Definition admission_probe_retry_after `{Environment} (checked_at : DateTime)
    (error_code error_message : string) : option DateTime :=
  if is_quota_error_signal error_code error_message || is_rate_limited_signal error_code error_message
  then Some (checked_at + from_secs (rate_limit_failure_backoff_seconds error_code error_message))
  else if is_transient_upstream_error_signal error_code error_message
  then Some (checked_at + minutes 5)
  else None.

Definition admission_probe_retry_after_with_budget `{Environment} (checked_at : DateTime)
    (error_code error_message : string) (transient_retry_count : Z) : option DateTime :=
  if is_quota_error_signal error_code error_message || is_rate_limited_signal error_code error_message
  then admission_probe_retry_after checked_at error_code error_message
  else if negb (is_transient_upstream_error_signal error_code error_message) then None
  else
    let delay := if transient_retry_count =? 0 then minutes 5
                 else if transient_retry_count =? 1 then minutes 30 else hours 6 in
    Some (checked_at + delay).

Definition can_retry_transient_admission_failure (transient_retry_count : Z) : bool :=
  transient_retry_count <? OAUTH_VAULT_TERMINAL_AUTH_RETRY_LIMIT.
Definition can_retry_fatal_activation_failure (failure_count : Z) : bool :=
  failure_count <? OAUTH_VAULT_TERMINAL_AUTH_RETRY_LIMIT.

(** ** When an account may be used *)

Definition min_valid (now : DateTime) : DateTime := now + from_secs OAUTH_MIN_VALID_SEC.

···

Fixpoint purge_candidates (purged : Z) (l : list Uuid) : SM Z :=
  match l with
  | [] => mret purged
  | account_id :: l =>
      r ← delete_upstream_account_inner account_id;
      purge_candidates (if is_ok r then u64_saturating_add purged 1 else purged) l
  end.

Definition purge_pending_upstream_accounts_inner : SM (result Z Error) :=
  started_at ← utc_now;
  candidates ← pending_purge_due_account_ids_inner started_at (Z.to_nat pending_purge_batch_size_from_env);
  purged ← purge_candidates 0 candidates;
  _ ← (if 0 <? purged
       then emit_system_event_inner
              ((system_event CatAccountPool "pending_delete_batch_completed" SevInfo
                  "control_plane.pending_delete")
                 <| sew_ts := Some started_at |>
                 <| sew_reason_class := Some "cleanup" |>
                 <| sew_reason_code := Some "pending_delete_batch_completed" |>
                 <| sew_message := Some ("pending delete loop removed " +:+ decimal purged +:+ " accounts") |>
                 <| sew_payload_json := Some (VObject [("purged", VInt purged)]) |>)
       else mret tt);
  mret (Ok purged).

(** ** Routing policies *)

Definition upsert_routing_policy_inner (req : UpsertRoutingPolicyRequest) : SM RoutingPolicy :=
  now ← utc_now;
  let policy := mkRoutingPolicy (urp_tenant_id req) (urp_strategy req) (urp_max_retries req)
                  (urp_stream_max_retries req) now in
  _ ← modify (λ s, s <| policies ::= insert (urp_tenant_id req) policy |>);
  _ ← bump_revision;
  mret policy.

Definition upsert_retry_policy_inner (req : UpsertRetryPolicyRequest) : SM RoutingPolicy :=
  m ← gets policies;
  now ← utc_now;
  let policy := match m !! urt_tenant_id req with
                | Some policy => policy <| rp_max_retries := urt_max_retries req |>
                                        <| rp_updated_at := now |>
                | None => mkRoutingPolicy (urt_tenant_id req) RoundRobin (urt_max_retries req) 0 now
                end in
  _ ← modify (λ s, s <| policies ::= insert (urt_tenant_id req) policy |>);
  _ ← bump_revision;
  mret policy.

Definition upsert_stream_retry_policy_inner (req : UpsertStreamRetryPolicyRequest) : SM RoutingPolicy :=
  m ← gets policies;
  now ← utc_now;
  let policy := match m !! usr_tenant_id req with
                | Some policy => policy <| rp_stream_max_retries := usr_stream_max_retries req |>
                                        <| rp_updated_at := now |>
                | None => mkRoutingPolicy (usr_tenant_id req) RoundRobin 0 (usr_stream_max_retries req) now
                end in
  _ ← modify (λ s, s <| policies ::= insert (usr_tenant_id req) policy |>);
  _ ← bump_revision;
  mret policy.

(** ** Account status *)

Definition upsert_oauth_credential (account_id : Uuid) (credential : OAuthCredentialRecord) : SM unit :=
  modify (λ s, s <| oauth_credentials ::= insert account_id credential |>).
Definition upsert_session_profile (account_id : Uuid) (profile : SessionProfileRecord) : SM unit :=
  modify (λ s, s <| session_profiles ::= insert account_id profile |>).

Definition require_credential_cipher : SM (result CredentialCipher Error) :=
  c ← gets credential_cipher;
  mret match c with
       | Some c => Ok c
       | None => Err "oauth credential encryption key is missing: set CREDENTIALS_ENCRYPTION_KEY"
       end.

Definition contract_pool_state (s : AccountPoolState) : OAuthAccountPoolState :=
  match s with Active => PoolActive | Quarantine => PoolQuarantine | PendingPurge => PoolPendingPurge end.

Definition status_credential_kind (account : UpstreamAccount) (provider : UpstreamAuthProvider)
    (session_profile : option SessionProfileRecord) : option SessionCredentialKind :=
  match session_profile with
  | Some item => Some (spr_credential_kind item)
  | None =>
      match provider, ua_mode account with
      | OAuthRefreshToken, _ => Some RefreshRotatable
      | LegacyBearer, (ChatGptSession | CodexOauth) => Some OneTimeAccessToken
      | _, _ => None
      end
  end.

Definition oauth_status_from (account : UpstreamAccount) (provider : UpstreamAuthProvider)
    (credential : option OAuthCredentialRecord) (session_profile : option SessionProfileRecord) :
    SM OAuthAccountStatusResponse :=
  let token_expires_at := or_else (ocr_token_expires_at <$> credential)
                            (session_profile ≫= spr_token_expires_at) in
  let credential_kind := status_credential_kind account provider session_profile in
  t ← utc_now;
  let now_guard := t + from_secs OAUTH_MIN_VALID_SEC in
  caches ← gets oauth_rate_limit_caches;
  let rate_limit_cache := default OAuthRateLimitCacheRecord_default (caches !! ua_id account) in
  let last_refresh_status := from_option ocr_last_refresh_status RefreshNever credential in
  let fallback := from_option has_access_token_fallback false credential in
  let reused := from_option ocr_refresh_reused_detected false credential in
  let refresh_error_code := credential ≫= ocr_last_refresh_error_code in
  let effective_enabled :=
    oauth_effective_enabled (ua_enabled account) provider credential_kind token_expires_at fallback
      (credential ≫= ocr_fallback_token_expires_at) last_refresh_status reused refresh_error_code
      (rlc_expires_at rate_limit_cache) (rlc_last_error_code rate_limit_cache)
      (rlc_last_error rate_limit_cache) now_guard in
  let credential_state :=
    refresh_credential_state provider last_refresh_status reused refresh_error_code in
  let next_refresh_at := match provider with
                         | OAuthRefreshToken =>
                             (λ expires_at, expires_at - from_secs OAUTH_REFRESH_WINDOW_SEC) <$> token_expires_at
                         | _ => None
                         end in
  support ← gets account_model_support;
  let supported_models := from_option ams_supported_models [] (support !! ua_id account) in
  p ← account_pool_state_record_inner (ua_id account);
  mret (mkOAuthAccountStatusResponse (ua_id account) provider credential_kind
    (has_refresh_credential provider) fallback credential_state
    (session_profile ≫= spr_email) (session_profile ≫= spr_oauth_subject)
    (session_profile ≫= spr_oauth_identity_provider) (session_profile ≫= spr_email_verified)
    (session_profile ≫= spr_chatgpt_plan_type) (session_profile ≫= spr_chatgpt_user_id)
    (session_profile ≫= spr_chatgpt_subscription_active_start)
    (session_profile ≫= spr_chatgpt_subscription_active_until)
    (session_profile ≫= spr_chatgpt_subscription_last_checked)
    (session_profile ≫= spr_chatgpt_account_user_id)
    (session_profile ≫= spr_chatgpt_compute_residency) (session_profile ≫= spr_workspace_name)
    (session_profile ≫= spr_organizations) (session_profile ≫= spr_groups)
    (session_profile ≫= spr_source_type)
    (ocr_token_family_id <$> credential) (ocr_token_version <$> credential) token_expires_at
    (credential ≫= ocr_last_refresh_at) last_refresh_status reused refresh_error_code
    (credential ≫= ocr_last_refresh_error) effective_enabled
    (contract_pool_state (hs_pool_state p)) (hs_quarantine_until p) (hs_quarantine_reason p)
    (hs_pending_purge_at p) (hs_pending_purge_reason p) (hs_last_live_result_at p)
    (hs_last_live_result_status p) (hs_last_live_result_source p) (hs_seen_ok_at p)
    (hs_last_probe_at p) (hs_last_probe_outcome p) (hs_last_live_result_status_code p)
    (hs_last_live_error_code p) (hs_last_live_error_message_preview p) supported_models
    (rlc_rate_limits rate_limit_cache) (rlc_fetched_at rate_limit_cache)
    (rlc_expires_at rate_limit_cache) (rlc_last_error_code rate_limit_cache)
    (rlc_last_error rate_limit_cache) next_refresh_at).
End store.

···

*WHAT THE EXERCISE ASKS*
In the entries above, restate word for word the lines between the one holding "(session_profile ≫= spr_chatgpt_plan_type)" and the one holding "(session_profile ≫= spr_chatgpt_account_user_id)", inclusive, and nothing besides.

*SOLVED PROBLEM*
    (session_profile ≫= spr_chatgpt_plan_type) (session_profile ≫= spr_chatgpt_user_id)
    (session_profile ≫= spr_chatgpt_subscription_active_start)
    (session_profile ≫= spr_chatgpt_subscription_active_until)
    (session_profile ≫= spr_chatgpt_subscription_last_checked)
    (session_profile ≫= spr_chatgpt_account_user_id)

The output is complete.